Problem –
Report how many lines of these entries hold the string "OperationSafety"; reply with the number alone.

--- Data supplied Enclosed Below ---

(* ===== verification/OperationSamples.v ===== *)
(** * A dispatch, step by step

    Concrete runs of the agent's operations: the witnesses of [AgentOperations] and
    [OperationSafety]. *)

From S2P Require Import Prelude RustStr RustFloat Json CoreTypes DeviceFeatures PrinterOperation OperationWire ProjectFile AgentMaterials StudioSequence MqttCommands OperationCommands OperationReports Tx AgentOperations OperationSafety.

#[local] Open Scope Z_scope.

(** An agent without the slicer's signing key. *)
Definition unsigned_agent : SlicerKey := {|
  slicer_key := false; slicer_cert_id := None; sign_base64 _ := None; to_vec _ := EmptyString |}.

Definition report (members : list (string * json)) : json := Object [("print"%string, Object members)].
Definition success (id : string) : json :=
  report [("command"%string, Str "xyz_ctrl"); ("result"%string, Str "success"); ("sequence_id"%string, Str id)].
Definition failure (id : string) : json :=
  report [("errno"%string, Num (PosInt 7)); ("sequence_id"%string, Str id)].

(** The report of another command arrives first. *)
Definition step_link : Link.t :=
  Link.mk STUDIO_START_SEQUENCE_ID [] [] [] [[Arrived (success "7"); Arrived (success "20000")]].

Definition step_run : Link.t * result Fault PrinterOperationDispatchResult.t :=
  dispatch_printer_operation (H := unformatted) (H0 := unsigned_agent) "01S" step_y
    (Some axis_features) step_link.

Lemma matching_report_choice_witness :
  matching_loop (H := unformatted) ["20000"; "20001"]%string None []
    [Arrived (failure "20000"); Arrived (success "20001")]
  = choose_answer 2
      (omap (relevant_report (H := unformatted) ["20000"; "20001"]%string None)
         [failure "20000"; success "20001"])
      (wait_error [Arrived (failure "20000"); Arrived (success "20001")]).
Proof.
  exact (matching_report_choice (H := unformatted) ["20000"; "20001"]%string None
    [Arrived (failure "20000"); Arrived (success "20001")] ltac:(done)).
Defined.

(** The loop counts reports, not commands: two failures of one command end the wait
    before the other command is answered. *)
Example repeated_failure_ends_wait :
  is_ok (matching_loop (H := unformatted) ["20000"; "20001"]%string None []
    [Arrived (failure "20000"); Arrived (failure "20000"); Arrived (success "20001")]) = true
  /\ match matching_loop (H := unformatted) ["20000"; "20001"]%string None []
       [Arrived (failure "20000"); Arrived (failure "20000"); Arrived (success "20001")] with
     | Ok (id, report) => id = "20000"%string /\ is_some (report_error report) = true
     | Err _ => False
     end.
Proof. vm_compute. done. Qed.

Lemma dispatch_answer_witness :
  exists l' res report,
    step_run = (l', Ok res) /\ PrinterOperationDispatchResult.mqtt_report res = Some report
    /\ exists id rep raw window sent payload,
      PrinterOperationDispatchResult.sequence_id res = Some id
      /\ PrinterOperationDispatchResult.error res = report_error rep
      /\ report = report_into_payload rep
      /\ from_payload raw = Some rep /\ report_sequence_id (H := unformatted) rep = Some id
      /\ window ∈ Link.windows step_link /\ In raw (arrivals window)
      /\ Link.published l' = Link.published step_link ++ sent
      /\ In ("device/01S/request"%string, payload) sent /\ answers (H := unformatted) payload id.
Proof.
  eexists _, _, _. split; [vm_compute; reflexivity|]. split; [vm_compute; reflexivity|].
  apply (dispatch_answer (H := unformatted) (H0 := unsigned_agent) "01S" step_y (Some axis_features) step_link);
    [vm_compute; reflexivity|vm_compute; reflexivity].
Defined.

--- End of Enclosed Data supplied ---

Solution below –
2